3.4 Other chalcogenide QD hybrids with perovskite films

Besides PbS QDs, other chalcogenide QDs such as CdSe,102,104 CdTe,105 ZnSe,106 CdSe/ZnS or CdS/ZnS core/shell QDs,53,104 SnS,107 ZnO,14 copper indium sulphide (CIS),108 Cu12Sb4S13 (CAS),109etc. are utilized to hybridize with perovskites. CdSe/CsPbI3 QDs were used as an interface layer between the MAPbI3 perovskite film and the hole transport layer to promote interfacial charge extraction and enhance light-harvesting ability simultaneously.102 Compared with pristine PSCs, hybrid PSCs achieve 21% enhancement in PCE, which can be attributed to the ultrafast charge carrier dynamics and Förster resonance energy transfer effect (Fig. 8a and b).

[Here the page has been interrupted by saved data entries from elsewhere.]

Lemma settled_ok id op o rest v now uuid d ref d1 :
  settleUndoOperation id op o rest v now uuid d = Ok (ref, d1) →
  ∃ r run left x, undo_owner d id op = Some (r, run) ∧
    (∀ a y, d.(action_results) !! a = Some y → y.(result_operation_id) ≠ Some op) ∧
    json_column rest = Ok left ∧ ref.(ref_id) = uuid ∧ ref.(ref_kind) = undo_kind o ∧
    d1.(undo_records) = <[id := settled_undo (undo_status_of o) left uuid x.(summary_json) now r]> d.(undo_records) ∧
    d1.(operation_runs) = <[op := confirmed_operation_terminal_scrub
      (with_run_status (run_status_of (undo_kind o)) (Some uuid) now run)]> d.(operation_runs) ∧
    d1.(action_results) = <[uuid := x]> d.(action_results) ∧ x.(result_kind) = undo_kind o ∧
    x.(result_operation_id) = Some op.
Proof.
  unfold settleUndoOperation. intros H. minv.
  match goal with H : insert_result _ _ _ = _ |- _ => apply insert_result_ok in H as (_ & Hu & _ & ->) end.
  match goal with H : update_undo _ _ _ _ = _ |- _ =>
    apply update_undo_ok in H as [[? _]|(_ & r & Hr & Hp & ->)]; [done|] end.
  match goal with H : update_run_status _ _ _ _ = _ |- _ =>
    pose proof (keeps_update_run undo_records _ _ _ _ _ _ H) as Eu;
    pose proof (keeps_update_run action_results _ _ _ _ _ _ H) as Ea;
    apply update_run_ok in H as [[? _]|(_ & o2 & Ho2 & Hg & Er)]; [done|] end.
  simpl in *. match goal with H : undo_owner _ _ _ = Some _ |- _ =>
    destruct (undo_owner_ok _ _ _ _ _ H) as (Hr' & Hrun & _); rename H into Hown end.
  simplify_eq. match goal with E : action_results d1 = <[uuid := ?x]> _ |- _ => exists r, o2, a4, x end.
  rewrite Eu, Ea, Er. split_and!; try done. by apply Hu.
Qed.

Lemma used_path s s' : rtc undo_edge s s' → s ≠ UAvailable → s ≠ UExpired → s' ≠ UAvailable ∧ s' ≠ UExpired.
Proof. induction 1 as [|s1 s2 s3 H]; [done|]. intros Ha He. apply IHrtc; by destruct H as [| |[]]. Qed.

(** ** Theorems *)

(** An undo is used once.  A start succeeds only on an available record inside its
    thirty minutes, and in one transaction moves it to executing and creates its one
    executing operation.  Whatever the stores do afterwards, the record is never available
    again nor expired, what it reverses is what was recorded, and no other start succeeds. *)
Theorem undo_used_once sha256 id i now uuid d op d1 calls :
  startUndoOperation id i now uuid d = Ok (Some op, d1) →
  (∃ r o, d.(undo_records) !! id = Some r ∧ r.(undo_status) = UAvailable ∧
     now < r.(undo_binding).(undo_expires_at) ∧
     undo_status <$> d1.(undo_records) !! id = Some UExecuting ∧
     d.(operation_runs) !! op = None ∧ d1.(operation_runs) !! op = Some o ∧
     o.(run_status) = RunExecuting ∧ o.(run_result_id) = None ∧
     let d2 := run_events (undo_step sha256) d1 calls in
     (∃ r2, d2.(undo_records) !! id = Some r2 ∧ r2.(undo_binding) = r.(undo_binding) ∧
        r2.(reversal_json) = r.(reversal_json) ∧
        r2.(undo_status) ≠ UAvailable ∧ r2.(undo_status) ≠ UExpired) ∧
     ∀ i2 now2 uuid2, startUndoOperation id i2 now2 uuid2 d2 = Ok (None, d2)).
Proof.
  intros (r & o & Hr & Hst & Ht & Eu & Hn & Ho & Hs & Hres & _)%start_ok. exists r, o. rewrite Eu, lookup_insert_eq.
  split_and!; try done. cbv zeta.
  destruct (undo_runs_life sha256 d1 calls id (with_undo_status UExecuting r)) as (r2 & Hr2 & [Hb Hp _ Hc]);
    [by rewrite Eu, lookup_insert_eq|].
  destruct (used_path _ _ Hp) as [Ha He]; [done..|]. split; [exists r2; split_and!; try done; by apply Hc|].
  intros i2 now2 uuid2. unfold startUndoOperation, markUndoExecuting, mthen, update_undo. rewrite Hr2.
  unfold undo_is. by rewrite bool_decide_eq_false_2.
Qed.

In Fig. 8c, it is shown that the modified devices with QDs show better stability than those without QDs, which should be attributed to the weakening of the affinity of the perovskite film to water by the QD layer.102 Hanmandlu et al. incorporated CdSe/ZnS QDs into the MAPbI3 perovskite to passivate the surface charge traps and grain boundaries.104 Based on this passivation strategy, the target devices exhibited a PCE close to 20% with suppressed hysteresis in the JV characteristics and a fill factor of 81.44%. Moreover, they achieved long-term stability under an N2 atmosphere at 50 °C, retaining 80 and 75% of their initial PCE after 720 h and after 2400 h, respectively; in contrast, the control device lost 70% after 360 h.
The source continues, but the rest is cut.